In Mr. Michaels’ case, Justice Jackson wrote that she would have summarily reversed the Ninth Circuit’s decision finding that the admission of his confession did not prejudice him at the penalty phase of the trial. Mr. Michaels was accused of killing his girlfriend Christina’s mother. During the interrogation, Mr. Michaels invoked his right to remain silent, but officers unlawfully continued questioning him until he ultimately gave a detailed confession lasting over two hours. The confession was admitted in part at the guilt phase of the trial and then played in full and used heavily by the prosecutor during the penalty phase. The defense presented mitigating evidence showing Mr. Michaels’ serious history of mental illness, including a suicide attempt at age 11; childhood abuse from a violent alcoholic father who molested Mr. Michaels’ sister and tried to run both children over with a car; brain damage from physical trauma and meth use; his youth, age 22, and lack of violent criminal record; and his service in the Marines. Evidence also showed that Christina had asked Mr. Michaels to kill her mother because her mother sexually abused her. The jury deliberated for over three days before returning a verdict of death. 
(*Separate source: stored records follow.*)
Lemma subkey_expire_spec now s : inv s -> exists s' calls n, subkey_ttl_expire (fun _ s => s) now s = Some (s', calls, n) /\
  inv s' /\ capacity s' = capacity s /\ count s' <= count s /\ abs s' = filter (live_pair now) (abs s) /\
  NoDup calls /\ n = alen calls /\
  (forall f, f ∈ calls <-> exists x, abs s !! f = Some x /\ ~ live_pair now (f, x)).
Proof.
  intros Hi. pose proof (inv_count _ Hi) as Hc. pose proof (inv_cap _ Hi) as Hcap.
  destruct (expire_loop_spec now (S (Z.to_nat (count s))) s 0 [] 0) as (s' & calls & n & Hrun & Hi' & Hcs & gone & Hp & Hl & Hg & -> & ->);
    [done|lia|lia|lia|mach|intros; lia|]. exists s', (field <$> gone), (alen gone). split; [exact Hrun|].
  rewrite Forall_forall in Hl, Hg.
  assert (forall f x, abs s !! f = Some x <-> abs s' !! f = Some x \/ (f, x) ∈ pair_of <$> gone) as Hsplit.
  { intros f x. rewrite !abs_elem by done. by rewrite Hp, fmap_app, elem_of_app. }
  split_and!; [done|done| | | |unfold alen; rewrite length_fmap; lia|].
  - apply Permutation_length in Hp. rewrite length_app in Hp.
    pose proof (used_length _ Hi). pose proof (used_length _ Hi'). unfold alen in *. lia.
  - apply map_eq. intros f. apply option_eq. intros x. rewrite map_lookup_filter_Some, Hsplit. split.
    + intros Ha. split; [by left|]. apply abs_elem, list_elem_of_fmap in Ha as (e & -> & He); [|done].
      apply Hl in He. destruct (decide (live_pair now (pair_of e))) as [|Hn]; [done|].
      apply expired_pair in Hn. congruence.
    + intros [[?|Hin] Hlive]; [done|]. apply list_elem_of_fmap in Hin as (e & Heq & He). rewrite Heq in Hlive.
      exfalso. by apply (proj1 (expired_pair now e)); [apply Hg|].
  - pose proof (inv_fields _ Hi) as Hn. rewrite Hp, fmap_app in Hn. by apply NoDup_app in Hn as (_ & _ & Hn).
  - intros f. rewrite list_elem_of_fmap. split.
    + intros (e & -> & He). exists (expire_unix e). split.
      * apply Hsplit. right. apply list_elem_of_fmap. eauto.
      * by apply (expired_pair now e), Hg.
    + intros (x & Ha & Hx). apply Hsplit in Ha as [Ha|Ha].
      * apply abs_elem, list_elem_of_fmap in Ha as (e & Heq & He); [|done].
        rewrite Heq in Hx. apply expired_pair in Hx. apply Hl in He. congruence.
      * apply list_elem_of_fmap in Ha as (e & [= -> ->] & He). eauto.
Qed.

(** ** Simulation

    [now] is the time of the call; [subkey_ttl_get] does not look at it.  The
    callback of an expiry leaves the table alone, and so do the other threads
    while the lock is released for it. *)
Inductive op := OSet (f : bytes) (x : Z) | OClear (f : bytes) | OGet (now : Z) (f : bytes) | OExpire (now : Z).
Inductive out := OInt (r : Z) | OCalls (n : Z) (fs : gset bytes) | ODiverges.

#[export] Instance out_inhabited : Inhabited out := populate (OInt 0).

Definition step (o : op) (s : SubkeyTTL) : SubkeyTTL * out :=
  match o with
  | OSet f x => let '(s, r) := subkey_ttl_set true s f x in (s, OInt r)
  | OClear f => let '(s, r) := subkey_ttl_clear s f in (s, OInt r)
  | OGet _ f => (s, OInt (subkey_ttl_get s f))
  | OExpire now =>
      match subkey_ttl_expire (fun _ s => s) now s with
      | Some (s, calls, n) => (s, OCalls n (list_to_set calls))
      | None => (s, ODiverges)
      end
  end.

(** The specification: a finite map from fields to expiry times; a get answers 0
    for a field that has no expiry time or has expired. *)
Definition spec_step (o : op) (m : gmap bytes Z) : gmap bytes Z * out :=
  match o with
  | OSet f x => if alen f =? 0 then (m, OInt (- 1))
                else (<[f := x]> m, OInt (match m !! f with Some _ => 1 | None => 0 end))
  | OClear f => (delete f m, OInt (match m !! f with Some _ => 1 | None => 0 end))
  | OGet now f => (m, OInt (match m !! f with Some x => if decide (live_pair now (f, x)) then x else 0 | None => 0 end))
  | OExpire now =>
      let gone := dom (filter (fun p => ~ live_pair now p) m) in
      (filter (live_pair now) m, OCalls (Z.of_nat (size gone)) gone)
  end.

(** What is asked of a call: a [uint8_t] length, and no get of a field whose
    time is over but which has not been removed yet ([subkey_get_expired]). *)
Definition op_ok (o : op) (m : gmap bytes Z) : Prop :=
  match o with OSet f _ => alen f <= 255 | OGet now f => forall x, m !! f = Some x -> live_pair now (f, x) | _ => True end.
Fixpoint run_ok (os : list op) (m : gmap bytes Z) : Prop :=
  match os with [] => True | o :: os => op_ok o m /\ run_ok os (spec_step o m).1 end.

Lemma subkey_set_shape s f x : inv s -> capacity s < 2 ^ 30 ->
  let s' := (subkey_ttl_set true s f x).1 in
  capacity s' <= Z.max (capacity s) (2 * count s) /\ count s' <= count s + 1.
Proof.
  intros Hi Hcap2. pose proof (inv_count _ Hi) as Hc. pose proof (inv_cap _ Hi) as Hcap.
  assert (count s +32 1 <= count s + 1) by (apply wrap_le; lia).
  unfold subkey_ttl_set. case_if; [cbn; lia|]. destruct (find_field s f) as [i|].
  - unfold capacity in *. cbn. rewrite alen_aset. lia.
  - rewrite andb_false_r. unfold capacity in *. cbn. rewrite alen_aset. split; [|lia]. case_if; [|lia].
    rewrite alen_app. rewrite wrap_small by mach. rewrite alen_calloc by lia. lia.
Qed.

Lemma step_refines o s : op_ok o (abs s) -> inv s -> capacity s < 2 ^ 30 ->
  let '(s', r) := step o s in inv s' /\ capacity s' <= Z.max (capacity s) (2 * count s) /\ count s' <= count s + 1 /\
  (abs s', r) = spec_step o (abs s).
Proof.
  intros Ho Hi Hcap. pose proof (inv_count _ Hi) as Hc. destruct o as [f x|f|now f|now]; cbn [step spec_step op_ok] in *.
  - pose proof (subkey_set_shape s f x Hi Hcap) as Hsh. pose proof (subkey_set_spec true s f x Hi Ho Hcap (or_introl eq_refl)) as Hs.
    destruct (subkey_ttl_set true s f x) as [s' r]. cbn [fst] in Hsh. destruct Hs as (? & Hs). split_and!; [done|lia|lia|].
    destruct (alen f =? 0); destruct Hs as [-> ->]; done.
  - unfold subkey_ttl_clear. pose proof (find_field_spec s f Hi) as Hf. destruct (find_field s f) as [i|].
    + destruct Hf as (Hr & <- & ->). destruct (remove_at_perm s i Hi Hr) as (_ & Hcount & _).
      split_and!; [by apply remove_at_inv|unfold capacity; cbn; rewrite alen_aset; unfold capacity in *; lia|lia|].
      by rewrite abs_remove.
    + rewrite Hf. split_and!; [done|lia|lia|]. by rewrite delete_id.
  - unfold subkey_ttl_get. pose proof (find_field_spec s f Hi) as Hf. destruct (find_field s f) as [i|].
    + destruct Hf as (_ & _ & Hf). rewrite Hf. split_and!; [done|lia|lia|]. by rewrite decide_True by auto.
    + rewrite Hf. split_and!; [done|lia|lia|done].
  - destruct (subkey_expire_spec now s Hi) as (s' & calls & n & -> & Hi' & Hcs & Hcount & -> & Hnd & -> & Hcalls).
    assert (list_to_set calls = dom (filter (fun p => ~ live_pair now p) (abs s))) as Hset.
    { apply set_eq. intros f. rewrite elem_of_list_to_set, Hcalls, elem_of_dom. split.
      - intros (x & Hx & Hn). exists x. by apply map_lookup_filter_Some.
      - intros [x Hx]. apply map_lookup_filter_Some in Hx as [? ?]. eauto. }
    split_and!; [done|lia|lia|]. rewrite <- Hset. unfold alen. by rewrite size_list_to_set.
Qed.

Fixpoint run (os : list op) (s : SubkeyTTL) : SubkeyTTL * list out :=
  match os with
  | [] => (s, [])
  | o :: os => let '(s, r) := step o s in let '(s, rs) := run os s in (s, r :: rs)
  end.

Fixpoint spec_run (os : list op) (m : gmap bytes Z) : gmap bytes Z * list out :=
  match os with
  | [] => (m, [])
  | o :: os => let '(m, r) := spec_step o m in let '(m, rs) := spec_run os m in (m, r :: rs)
  end.

Lemma run_refines os : forall s k, run_ok os (abs s) -> inv s -> count s <= k -> capacity s <= Z.max 64 (2 * k) ->
  k + alen os < 2 ^ 28 -> let '(s', rs) := run os s in inv s' /\ (abs s', rs) = spec_run os (abs s).
Proof.
  induction os as [|o os IH]; intros s k Ho Hi Hk Hcap Hlen; [done|].
  destruct Ho as [Ho Hos]. rewrite alen_cons in Hlen. pose proof (alen_nonneg os).
  pose proof (inv_count _ Hi).
  pose proof (step_refines o s Ho Hi ltac:(mach)) as Hs. cbn [run spec_run].
  destruct (step o s) as [s1 r]. destruct Hs as (Hi1 & Hc1 & Hn1 & Hs). rewrite <- Hs in *. cbn [fst] in Hos.
  specialize (IH s1 (k + 1) Hos Hi1 ltac:(lia) ltac:(lia) ltac:(lia)).
  destruct (run os s1) as [s2 rs]. destruct IH as [Hi2 <-]. done.
Qed.

(** ** Claims *)

(** C31. The table refines a finite map from fields to expiry times: for
    every sequence of fewer than 2^28 set, clear, get and expire calls on a
    fresh table, in which no get asks for a field that has expired without
    having been removed, memory never runs out, and the expiry callback and
    the other threads leave the table alone while its lock is released, all
    results agree with the map; an expiry ends, calls back exactly once for
    each expired field and removes exactly those. *)
Theorem subkey_ttl_refines key type os : run_ok os ∅ -> alen os < 2 ^ 28 ->
  (run os (subkey_ttl_create key type)).2 = (spec_run os ∅).2 /\
  abs (run os (subkey_ttl_create key type)).1 = (spec_run os ∅).1.
Proof.
  intros Ho Hlen. assert (inv (subkey_ttl_create key type)) as Hi by (split; vm_compute; [split; congruence..|constructor]).
  pose proof (run_refines os (subkey_ttl_create key type) 0 Ho Hi) as H.
  specialize (H ltac:(vm_compute; congruence) ltac:(vm_compute; congruence) ltac:(lia)).
  destruct (run os _) as [s' rs]. destruct H as [_ H]. change (abs (subkey_ttl_create key type)) with (∅ : gmap bytes Z) in H.
  rewrite <- H. done.
Qed.

(** [subkey_ttl_get] answers the time of a field that has expired; the comment
    of its declaration promises 0. *)
Theorem subkey_get_expired :
  (run [OSet [97] 5; OGet 10 [97]] (subkey_ttl_create [] SKC_HASH)).2 = [OInt 0; OInt 5] /\
  (spec_run [OSet [97] 5; OGet 10 [97]] ∅).2 = [OInt 0; OInt 0].
Proof. split; vm_compute; reflexivity. Qed.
In the appeal below, the Ninth Circuit was so conflicted that it issued multiple opinions: a per curiam ruling on most of the issues, and a divided set of opinions on the use of the confession during the penalty phase. The panel majority agreed that the trial court unconstitutionally admitted the confession during the penalty phase but found the admission was harmless because the facts were corroborated by other evidence. However, Judge Marsha Berzon forcefully dissented, arguing that confessions are more than just a summary of facts: they have a singular sway with the jury that can overpower mitigating evidence. “Given the substantial evidence in mitigation and the fact that the jury deliberated on the penalty for more than three days, it is my firm view that there is a real probability a single juror might have spared Michaels’s life,” Judge Berzon wrote, “but for the improperly introduced evidence used at trial.” 
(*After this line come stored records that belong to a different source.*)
(* ===== verification/WebSocket.v ===== *)
(** * WebSocket connections (src/src/network/websocket.c)

    The frame codec, the connection state machine with its receive buffer,
    the JSON responses, and the handshake key (SHA-1 and Base64).  What the
    socket does is data: the results of the two [send] calls of a frame are the
    argument [tx] (a count of bytes, or negative for an error), the bytes sent
    are part of the result, and one [recv] is an argument [rx].  [read_buf] holds the [read_len]
    bytes in use; the capacity is a field.  Reads of the stack buffer beyond
    its size are [None]. *)
From Stdlib Require Import Ascii String.
From S2P Require Import Prelude.

Definition bytes_of (s : string) : bytes := map (fun c => Z.of_nat (nat_of_ascii c)) (list_ascii_of_string s).

Definition WS_OP_CONTINUATION : Z := 0.
Definition WS_OP_TEXT : Z := 1.
Definition WS_OP_BINARY : Z := 2.
Definition WS_OP_CLOSE : Z := 8.
Definition WS_OP_PING : Z := 9.
Definition WS_OP_PONG : Z := 10.
Definition WS_MAX_PAYLOAD : Z := 16 * 1024 * 1024.
Definition WS_GUID : bytes := bytes_of "258EAFA5-E914-47DA-95CA-C5AB0DC85B11".

Inductive WsState := WS_STATE_CONNECTING | WS_STATE_HANDSHAKE | WS_STATE_OPEN | WS_STATE_CLOSING | WS_STATE_CLOSED.
#[export] Instance WsState_eq_dec : EqDecision WsState.
Proof. solve_decision. Defined.

Record WsFrame := mkFrame { fin : Z; opcode : Z; masked : Z; masking_key : bytes; payload : bytes }.

Record WsConn := mkConn {
  state : WsState; read_buf : bytes; read_cap : Z;
  frames_received : Z; frames_sent : Z; bytes_received : Z; bytes_sent : Z }.

Definition ws_conn_create : WsConn := mkConn WS_STATE_CONNECTING [] 65536 0 0 0 0.
Definition set_state (c : WsConn) (st : WsState) : WsConn :=
  mkConn st (read_buf c) (read_cap c) (frames_received c) (frames_sent c) (bytes_received c) (bytes_sent c).
Definition set_read (c : WsConn) (buf : bytes) (cap : Z) : WsConn :=
  mkConn (state c) buf cap (frames_received c) (frames_sent c) (bytes_received c) (bytes_sent c).

(** ** Masking *)
Fixpoint mask_from (i : nat) (data mask : bytes) : bytes :=
  match data with
  | [] => []
  | b :: data => Z.lxor b (mask !!! (i mod 4)%nat) :: mask_from (S i) data mask
  end.
Definition ws_mask_payload (data mask : bytes) : bytes := mask_from 0 data mask.

(** ** Sending *)
Definition frame_header (op data_len : Z) : bytes :=
  Z.lor 128 op ::
  (if data_len <=? 125 then [u8 data_len]
   else if data_len <=? 65535 then [126; u8 (Z.shiftr data_len 8); u8 (Z.land data_len 255)]
   else 127 :: map (fun i => u8 (Z.land (Z.shiftr data_len (i * 8)) 255)) [7; 6; 5; 4; 3; 2; 1; 0]).

(** [tx] holds the results of sending the header and the payload.  The result
    is the connection, the bytes that went out and the return value. *)
Definition ws_send_frame (tx : Z * Z) (c : WsConn) (op : Z) (data : bytes) : WsConn * bytes * Z :=
  if bool_decide (state c = WS_STATE_OPEN) then
    let header := frame_header op (alen data) in
    if tx.1 <? 0 then (c, [], - 1)
    else
      let out := take (Z.to_nat tx.1) header in
      if (0 <? alen data) && (tx.2 <? 0) then (c, out, - 1)
      else
        (mkConn (state c) (read_buf c) (read_cap c) (frames_received c) (frames_sent c +64 1) (bytes_received c)
           (u64 (bytes_sent c + (alen header + alen data))), out ++ take (Z.to_nat tx.2) data, 0)
  else (c, [], - 1).

Definition ws_send_text (tx : Z * Z) (c : WsConn) (text : bytes) : WsConn * bytes * Z := ws_send_frame tx c WS_OP_TEXT text.
Definition ws_send_binary (tx : Z * Z) (c : WsConn) (data : bytes) : WsConn * bytes * Z := ws_send_frame tx c WS_OP_BINARY data.
Definition ws_send_ping (tx : Z * Z) (c : WsConn) : WsConn * bytes * Z := ws_send_frame tx c WS_OP_PING [].

Definition ws_send_close (tx : Z * Z) (c : WsConn) (code : Z) (reason : bytes) : WsConn * bytes * Z :=
  let payload := u8 (Z.shiftr code 8) :: u8 (Z.land code 255) :: take 120 reason in
  ws_send_frame tx (set_state c WS_STATE_CLOSING) WS_OP_CLOSE payload.

(** ** Receiving *)
Inductive parse_result := PNeedMore | PError | PFrame (f : WsFrame) (size : Z).

(** The parsing part of [ws_read_frame] on the bytes available: the payload
    of a frame whose length is known, and before it the header. *)
Definition parse_body (buf : bytes) (fin opcode masked payload_len offset : Z) : parse_result :=
  let avail := alen buf in
  if WS_MAX_PAYLOAD <? payload_len then PError
  else if (masked =? 1) && (avail <? offset + 4) then PNeedMore
  else
    let key := if masked =? 1 then take 4 (drop (Z.to_nat offset) buf) else [] in
    let offset := if masked =? 1 then offset + 4 else offset in
    if avail <? offset + payload_len then PNeedMore
    else
      let raw := take (Z.to_nat payload_len) (drop (Z.to_nat offset) buf) in
      PFrame (mkFrame fin opcode masked key (if masked =? 1 then ws_mask_payload raw key else raw)) (offset + payload_len).

Definition parse_frame (buf : bytes) : parse_result :=
  let avail := alen buf in
  if avail <? 2 then PNeedMore
  else
    let b0 := aget buf 0 in
    let b1 := aget buf 1 in
    let fin := Z.land (Z.shiftr b0 7) 1 in
    let opcode := Z.land b0 15 in
    let masked := Z.land (Z.shiftr b1 7) 1 in
    let len7 := Z.land b1 127 in
    if len7 =? 126 then
      if avail <? 4 then PNeedMore
      else parse_body buf fin opcode masked (Z.lor (u64 (Z.shiftl (aget buf 2) 8)) (aget buf 3)) 4
    else if len7 =? 127 then
      if avail <? 10 then PNeedMore
      else parse_body buf fin opcode masked
             (fold_left (fun l i => Z.lor (u64 (Z.shiftl l 8)) (aget buf (2 + i))) [0; 1; 2; 3; 4; 5; 6; 7] 0) 10
    else parse_body buf fin opcode masked len7 2.

Inductive recv_result := RData (b : bytes) | RClosed | RWouldBlock | RError.
Inductive read_result := ReadErr | ReadMore | ReadFrame (f : WsFrame).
Justice Jackson echoed Judge Berzon’s argument in lamenting the Supreme Court’s decision not to take the case. She wrote that the Supreme Court “has long held that courts must ‘exercise extreme caution’ when determining whether the admission at trial of an illegally obtained confession constitutes a harmless error,” but the Ninth Circuit majority failed to exercise that caution. The panel was “inattentive to the uniquely prejudicial nature of confession evidence” and treated the confession as “simply a collection of cumulative facts.” But the “Fifth Amendment protects everyone, guilty and innocent alike,” Justice Jackson argued—and “courts must be careful to safeguard the rights that our Constitution protects, even when (and perhaps especially when) evaluating errors made in cases stemming from a terrible crime.”


Compton v. Texas (2024) (Sotomayor, J., dis­sent­ing from denial of cert.); Michaels v. Davis (2024) (Jackson, J., dis­sent­ing from denial of cert.); Michaels v. Davis (9th Cir. 2022).